→ PROBLEM STATEMENT:
Which lines of the records contain the word "repeat"? Copy each one.

→ RECORDS PROVIDED:
(* ===== verification/Packet.v ===== *)
(** * Packets: src/bpf/vmlinux.h

    A packet is the list of its bytes from the Ethernet header on.  Fields are
    read and written at their offsets; those of two and four bytes are in
    network order, so that reading one already is the [bpf_ntohs] or
    [bpf_ntohl] of the source.  Internet checksums are sums of 16-bit words
    modulo 65535. *)
From S2P Require Import Prelude Errors GoStrings GoNet BpfTypes.

(** ** Access *)
Definition get8 (p : list Z) (off : nat) : Z := nth off p 0.
Definition get16 (p : list Z) (off : nat) : Z := get8 p off * 256 + get8 p (off + 1).
Definition get32 (p : list Z) (off : nat) : Z := get16 p off * 65536 + get16 p (off + 2).
Definition get_mac (p : list Z) (off : nat) : list Z := take 6 (drop off p).
Definition bytes16 (v : Z) : list Z := [u8 (v / 256); u8 v].
Definition bytes32 (v : Z) : list Z := bytes16 (v / 65536) ++ bytes16 v.
(** Overwrite the bytes from [off] on. *)
Definition splice (off : nat) (bs p : list Z) : list Z := take off p ++ bs ++ drop (off + length bs) p.

(** ** Offsets of the header fields *)
Definition ETH_HLEN : nat := 14.
Definition IP_HLEN : nat := 20.
Definition UDP_HLEN : nat := 8.
Definition GENEVE_HLEN : nat := 8.
Definition off_h_dest : nat := 0.
Definition off_h_source : nat := 6.
Definition off_h_proto : nat := 12.
Definition off_ip_verihl : nat := 14.
Definition off_ip_protocol : nat := 23.
Definition off_ip_check : nat := 24.
Definition off_ip_saddr : nat := 26.
Definition off_ip_daddr : nat := 30.
Definition off_ar_hrd : nat := 14.
Definition off_ar_pro : nat := 16.
Definition off_ar_hln : nat := 18.
Definition off_ar_pln : nat := 19.
Definition off_ar_op : nat := 20.
Definition off_ar_sha : nat := 22.
Definition off_ar_sip : nat := 28.
Definition off_ar_tha : nat := 32.
Definition off_ar_tip : nat := 38.
Definition ARP_END : nat := 42.

Definition ip_ihl (p : list Z) : nat := Z.to_nat (Z.land (get8 p off_ip_verihl) 15).
(** The first byte after the IPv4 header. *)
Definition l4_off (p : list Z) : nat := ETH_HLEN + ip_ihl p * 4.

Definition ETH_P_IP : Z := 2048.
Definition ETH_P_ARP : Z := 2054.
Definition ETH_P_IPV6 : Z := 34525.
Definition ETH_P_TEB : Z := 25944.
Definition IPPROTO_TCP : Z := 6.
Definition IPPROTO_UDP : Z := 17.

(** ** Sums of words *)
Fixpoint words_sum (l : list Z) : Z :=
  match l with
  | a :: b :: l => a * 256 + b + words_sum l
  | [a] => a * 256
  | [] => 0
  end.
(** The bytes [lo, hi). *)
Definition segment (lo hi : nat) (p : list Z) : list Z := map (get8 p) (seq lo (hi - lo)).
(** Congruence modulo 65535, in which 16-bit words are added with end-around
    carry. *)
Definition eqm (a b : Z) : Prop := a mod 65535 = b mod 65535.
Infix "≡₁" := eqm (at level 70).
(** The words of a 16- or 32-bit value. *)
Definition sum32 (v : Z) : Z := v / 65536 + v mod 65536.

#[export] Instance eqm_equiv : Equivalence eqm.
Proof. unfold eqm. split; [done|by intros ??|by intros ??? ->]. Qed.
#[export] Instance eqm_add : Proper (eqm ==> eqm ==> eqm) Z.add.
Proof. unfold eqm. intros a b H c d H'. by rewrite Z.add_mod, H, H', <-Z.add_mod. Qed.
#[export] Instance eqm_sub : Proper (eqm ==> eqm ==> eqm) Z.sub.
Proof. unfold eqm. intros a b H c d H'. by rewrite Zminus_mod, H, H', <-Zminus_mod. Qed.
#[export] Instance eqm_opp : Proper (eqm ==> eqm) Z.opp.
Proof. intros a b H. rewrite <-(Z.sub_0_l a), <-(Z.sub_0_l b). by rewrite H. Qed.
#[export] Instance eqm_mul : Proper (eqm ==> eqm ==> eqm) Z.mul.
Proof. unfold eqm. intros a b H c d H'. by rewrite Z.mul_mod, H, H', <-Z.mul_mod. Qed.
Lemma eqm_iff a b : a ≡₁ b ↔ ∃ k, a = b + k * 65535.
Proof.
  unfold eqm. split.
  - intros H. exists (a / 65535 - b / 65535). pose proof (Z.div_mod a 65535). pose proof (Z.div_mod b 65535). lia.
  - intros [k ->]. by rewrite Z.mod_add.
Qed.
Lemma sum32_eqm v : sum32 v ≡₁ v.
Proof. apply eqm_iff. exists (- (v / 65536)). unfold sum32. pose proof (Z.div_mod v 65536). lia. Qed.

(** ** Reading what was written *)
Definition bytes (p : list Z) : Prop := Forall is_u8 p.
Lemma length_splice off bs p : (off + length bs ≤ length p)%nat → length (splice off bs p) = length p.
Proof. intros. unfold splice. rewrite !length_app, length_take, length_drop. lia. Qed.
Lemma get8_splice off bs p i : (off + length bs ≤ length p)%nat →
  get8 (splice off bs p) i =
    if bool_decide (off ≤ i < off + length bs)%nat then nth (i - off) bs 0 else get8 p i.
Proof.
  intros Hl. unfold get8, splice. case_bool_decide as Hi.
  - rewrite app_nth2; rewrite length_take; [|lia]. rewrite Nat.min_l by lia. rewrite app_nth1 by lia. done.
  - destruct (decide (i < off)%nat).
    + rewrite app_nth1 by (rewrite length_take; lia). rewrite <-(take_drop off p) at 2.
      by rewrite app_nth1 by (rewrite length_take; lia).
    + rewrite app_nth2; rewrite length_take; [|lia]. rewrite Nat.min_l by lia. rewrite app_nth2 by lia.
      rewrite <-(take_drop (off + length bs) p) at 2. rewrite app_nth2; rewrite length_take; [|lia]. f_equal. lia.
Qed.
Lemma get16_splice off bs p i : (off + length bs ≤ length p)%nat → (i + 2 ≤ off ∨ off + length bs ≤ i)%nat →
  get16 (splice off bs p) i = get16 p i.
Proof. intros Hl Hi. unfold get16. rewrite !get8_splice by done. rewrite !bool_decide_eq_false_2 by lia. done. Qed.
Lemma get8_splice_ne off bs p i : (off + length bs ≤ length p)%nat → ¬ (off ≤ i < off + length bs)%nat →
  get8 (splice off bs p) i = get8 p i.
Proof. intros Hl Hi. rewrite get8_splice by done. by rewrite bool_decide_eq_false_2. Qed.
Lemma get16_splice_eq off v p : is_u16 v → (off + 2 ≤ length p)%nat → get16 (splice off (bytes16 v) p) off = v.
Proof.
  intros Hv Hl. unfold get16, bytes16. rewrite !get8_splice by (simpl; lia). rewrite !bool_decide_eq_true_2 by (simpl; lia).
  replace (off - off)%nat with 0%nat by lia. replace (off + 1 - off)%nat with 1%nat by lia. cbn [nth].
  unfold u8, is_u16 in *. rewrite (Z.mod_small (v / 256)) by (split; [apply Z.div_pos|apply Z.div_lt_upper_bound]; lia).
  pose proof (Z.div_mod v 256). change (2 ^ 8) with 256. lia.
Qed.
Lemma get32_splice_eq off v p : is_u32 v → (off + 4 ≤ length p)%nat → get32 (splice off (bytes32 v) p) off = v.
Proof.
  intros Hv Hl. unfold is_u32 in Hv. assert (Hb : ∀ i, (i < 4)%nat → get8 (splice off (bytes32 v) p) (off + i) = nth i (bytes32 v) 0).
  { intros i Hi. rewrite get8_splice by (simpl; lia). rewrite bool_decide_eq_true_2 by (simpl; lia). f_equal. lia. }
  pose proof (Hb 0%nat) as H0. pose proof (Hb 1%nat) as H1. pose proof (Hb 2%nat) as H2. pose proof (Hb 3%nat) as H3.
  rewrite Nat.add_0_r in H0. unfold get32, get16. rewrite H0, H1, H2 by lia. replace (off + 2 + 1)%nat with (off + 3)%nat by lia.
  rewrite H3 by lia. cbn [nth bytes32 bytes16 app]. unfold u8.
  change (2 ^ 8) with 256. rewrite (Z.div_div v 65536 256) by lia. change (65536 * 256) with 16777216.
  rewrite (Z.mod_small (v / 16777216)) by (split; [apply Z.div_pos|apply Z.div_lt_upper_bound]; lia).
  pose proof (Z.div_mod v 256). pose proof (Z.div_mod (v / 256) 256). pose proof (Z.div_mod (v / 65536) 256).
  rewrite !Z.div_div in * by lia. change (256 * 256) with 65536 in *. change (65536 * 256) with 16777216 in *. lia.
Qed.
Lemma splice_ext p q : length p = length q → (∀ i, get8 p i = get8 q i) → p = q.
Proof. intros Hl Hg. apply (List.nth_ext _ _ 0 0); [done|]. intros i _. apply Hg. Qed.
Lemma splice_adj off off' bs bs' p : off' = (off + length bs)%nat → (off' + length bs' ≤ length p)%nat →
  splice off' bs' (splice off bs p) = splice off (bs ++ bs') p.
Proof.
  intros -> Hl. apply splice_ext; [rewrite !length_splice; rewrite ?length_app, ?length_splice; lia|].
  intros i. rewrite !get8_splice by (rewrite ?length_app, ?length_splice; lia). rewrite length_app.
  repeat case_bool_decide; try lia; try done; first [by rewrite app_nth1 by lia|rewrite app_nth2 by lia; f_equal; lia].
Qed.
Lemma splice_inside off a o b c p : length o = length c → (off + length (a ++ o ++ b) ≤ length p)%nat →
  splice (off + length a) c (splice off (a ++ o ++ b) p) = splice off (a ++ c ++ b) p.
Proof.
  intros Ho Hl. rewrite !length_app in Hl. apply splice_ext; [rewrite !length_splice; rewrite ?length_splice; rewrite ?length_app; lia|].
  intros i. rewrite !get8_splice by (rewrite ?length_splice; rewrite ?length_app; lia). rewrite !length_app.
  destruct (decide (off + length a ≤ i < off + length a + length c)%nat).
  { rewrite !bool_decide_eq_true_2 by lia. rewrite (app_nth2 a) by lia. rewrite app_nth1 by lia. f_equal. lia. }
  rewrite (bool_decide_eq_false_2 _ n). rewrite Ho. case_bool_decide; [|done].
  - destruct (decide (i - off < length a)%nat); [by rewrite !app_nth1 by lia|]. rewrite !(app_nth2 a) by lia.
    rewrite !app_nth2 by lia. f_equal. lia.
Qed.
Lemma splice_swap off off' bs bs' p : (off + length bs ≤ off')%nat → (off' + length bs' ≤ length p)%nat →
  splice off bs (splice off' bs' p) = splice off' bs' (splice off bs p).
Proof.
  intros H1 H2. apply splice_ext; [rewrite !length_splice; rewrite ?length_splice; lia|]. intros i.
  rewrite !get8_splice by (rewrite ?length_splice; lia). repeat case_bool_decide; done || lia.
Qed.
Lemma splice_nil off p : splice off [] p = p.
Proof. unfold splice. by rewrite Nat.add_0_r, app_nil_l, take_drop. Qed.
Lemma splice_0 bs p : (length bs ≤ length p)%nat → splice 0 bs p = bs ++ drop (length bs) p.
Proof. done. Qed.
Lemma bytes16_ok v : bytes (bytes16 v).
Proof. unfold bytes, bytes16. auto with go. Qed.
Lemma bytes32_ok v : bytes (bytes32 v).
Proof. unfold bytes, bytes32. apply Forall_app; split; apply bytes16_ok. Qed.
#[export] Hint Resolve bytes16_ok bytes32_ok : go.
Lemma bytes_splice off bs p : bytes bs → bytes p → bytes (splice off bs p).
Proof. unfold bytes, splice. intros. by repeat apply Forall_app_2; try apply Forall_take; try apply Forall_drop. Qed.
Lemma get8_u8 p i : bytes p → is_u8 (get8 p i).
Proof. intros Hp. unfold get8. destruct (nth_in_or_default i p 0) as [Hin| ->]; [|done]. unfold bytes in Hp. rewrite List.Forall_forall in Hp. by apply Hp. Qed.
Lemma get16_u16 p i : bytes p → is_u16 (get16 p i).
Proof. intros Hp. unfold get16, is_u16. pose proof (get8_u8 p i Hp). pose proof (get8_u8 p (i + 1) Hp). unfold is_u8 in *. lia. Qed.
Lemma get32_u32 p i : bytes p → is_u32 (get32 p i).
Proof. intros Hp. unfold get32, is_u32. pose proof (get16_u16 p i Hp). pose proof (get16_u16 p (i + 2) Hp). unfold is_u16 in *. lia. Qed.

(** ** Sums of parts *)
Lemma words_sum_app l1 l2 : Nat.Even (length l1) → words_sum (l1 ++ l2) = words_sum l1 + words_sum l2.
Proof.
  induction l1 as [l1 IH] using (well_founded_induction (well_founded_ltof _ (@length Z))). unfold ltof in IH.
  intros [k Hk]. destruct l1 as [|a [|b l1]]; [done|simpl in Hk; lia|]. cbn [app words_sum]. rewrite IH; [lia|simpl; lia|].
  exists (k - 1)%nat. simpl in Hk. lia.
Qed.
Lemma words_sum_bytes16 v : is_u16 v → words_sum (bytes16 v) = v.
Proof.
  intros Hv. cbn [words_sum bytes16]. unfold u8, is_u16 in *.
  rewrite (Z.mod_small (v / 256)) by (split; [apply Z.div_pos|apply Z.div_lt_upper_bound]; lia).
  pose proof (Z.div_mod v 256). change (2 ^ 8) with 256. lia.
Qed.
Lemma words_sum_bytes32 v : is_u32 v → words_sum (bytes32 v) = sum32 v.
Proof.
  intros Hv. unfold bytes32, is_u32 in *. rewrite words_sum_app by (exists 1%nat; done).
  assert (bytes16 v = bytes16 (v mod 65536)) as ->.
  { unfold bytes16, u8. rewrite (Z.mod_eq v 65536) by lia. f_equal; [|f_equal].
    - replace (v - 65536 * (v / 65536)) with (v + (- 256 * (v / 65536)) * 256) by lia. rewrite Z.div_add by lia.
      replace (v / 256 + - 256 * (v / 65536)) with (v / 256 + (- (v / 65536)) * 2 ^ 8) by lia. by rewrite Z.mod_add.
    - replace (v - 65536 * (v / 65536)) with (v + (- 256 * (v / 65536)) * 2 ^ 8) by lia. by rewrite Z.mod_add. }
  pose proof (Z.mod_pos_bound v 65536). rewrite !words_sum_bytes16; [done| |]; unfold is_u16.
  - lia.
  - split; [apply Z.div_pos|apply Z.div_lt_upper_bound]; lia.
Qed.

Lemma segment_split lo mid hi p : (lo ≤ mid ≤ hi)%nat → segment lo hi p = segment lo mid p ++ segment mid hi p.
Proof.
  intros H. unfold segment. rewrite <-map_app. f_equal. replace (hi - lo)%nat with ((mid - lo) + (hi - mid))%nat by lia.
  rewrite seq_app. do 2 f_equal; lia.
Qed.
Lemma segment_length lo hi p : length (segment lo hi p) = (hi - lo)%nat.
Proof. unfold segment. by rewrite length_map, length_seq. Qed.
Lemma segment_out lo hi off bs p : (off + length bs ≤ length p)%nat → (off + length bs ≤ lo ∨ hi ≤ off)%nat →
  segment lo hi (splice off bs p) = segment lo hi p.
Proof.
  intros Hl Ho. unfold segment. apply map_ext_in. intros i Hi%in_seq. apply get8_splice_ne; [done|lia].
Qed.
Lemma segment_in off bs p : (off + length bs ≤ length p)%nat → segment off (off + length bs) (splice off bs p) = bs.
Proof.
  intros Hl. apply (List.nth_ext _ _ 0 0); rewrite segment_length; [lia|]. intros i Hi. unfold segment.
  rewrite (nth_indep _ 0 (get8 (splice off bs p) 0)) by (rewrite length_map, length_seq; lia).
  rewrite map_nth, seq_nth by lia. rewrite get8_splice, bool_decide_eq_true_2 by lia. f_equal. lia.
Qed.
Lemma sum_segment16 off p : words_sum (segment off (off + 2) p) = get16 p off.
Proof. unfold segment. replace (off + 2 - off)%nat with 2%nat by lia. simpl. unfold get16. rewrite Nat.add_1_r. lia. Qed.
Lemma sum_segment32 off p : bytes p → words_sum (segment off (off + 4) p) = sum32 (get32 p off).
Proof.
  intros Hp. rewrite (segment_split off (off + 2)) by lia. replace (off + 4)%nat with (off + 2 + 2)%nat by lia.
  rewrite words_sum_app, !sum_segment16 by (rewrite segment_length; exists 1%nat; lia). unfold sum32, get32.
  pose proof (get16_u16 p (off + 2) Hp) as H2. unfold is_u16 in H2.
  rewrite Z.div_add_l, Z.div_small by lia. rewrite (Z.add_comm (_ * _)), Z.mod_add, Z.mod_small by lia. lia.
Qed.

(** A write inside a segment, at a word boundary, replaces words. *)
Lemma sum_splice lo hi off bs p :
  (lo ≤ off)%nat → (off + length bs ≤ hi)%nat → (off + length bs ≤ length p)%nat → Nat.Even (off - lo) → Nat.Even (length bs) →
  words_sum (segment lo hi (splice off bs p)) =
  words_sum (segment lo hi p) - words_sum (segment off (off + length bs) p) + words_sum bs.
Proof.
  intros H1 H2 H3 He1 He2. rewrite !(segment_split lo off hi), !(segment_split off (off + length bs) hi) by lia.
  rewrite !words_sum_app by (rewrite segment_length; first [done|by replace (off + length bs - off)%nat with (length bs) by lia]).
  rewrite segment_in by done. rewrite (segment_out lo off), (segment_out (off + length bs) hi) by (done || lia). lia.
Qed.

(** ** Reading behind a prefix *)
Lemma get8_skip n a b k : length a = n → get8 (a ++ b) (n + k) = get8 b k.
Proof. intros <-. unfold get8. rewrite app_nth2 by lia. f_equal. lia. Qed.
Lemma get16_skip n a b k : length a = n → get16 (a ++ b) (n + k) = get16 b k.
Proof. intros Hn. unfold get16. by rewrite <-Nat.add_assoc, !(get8_skip n). Qed.
Lemma get32_skip n a b k : length a = n → get32 (a ++ b) (n + k) = get32 b k.
Proof. intros Hn. unfold get32. by rewrite <-Nat.add_assoc, !(get16_skip n). Qed.
Lemma get16_bytes16 v l : is_u16 v → get16 (bytes16 v ++ l) 0 = v.
Proof. intros Hv. exact (get16_splice_eq 0 v ([0; 0] ++ l) Hv ltac:(simpl; lia)). Qed.
Lemma get32_bytes32 v l : is_u32 v → get32 (bytes32 v ++ l) 0 = v.
Proof. intros Hv. exact (get32_splice_eq 0 v ([0; 0; 0; 0] ++ l) Hv ltac:(simpl; lia)). Qed.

→ WRITTEN SOLUTION:
  repeat case_bool_decide; try lia; try done; first [by rewrite app_nth1 by lia|rewrite app_nth2 by lia; f_equal; lia].
  rewrite !get8_splice by (rewrite ?length_splice; lia). repeat case_bool_decide; done || lia.
Proof. unfold bytes, splice. intros. by repeat apply Forall_app_2; try apply Forall_take; try apply Forall_drop. Qed.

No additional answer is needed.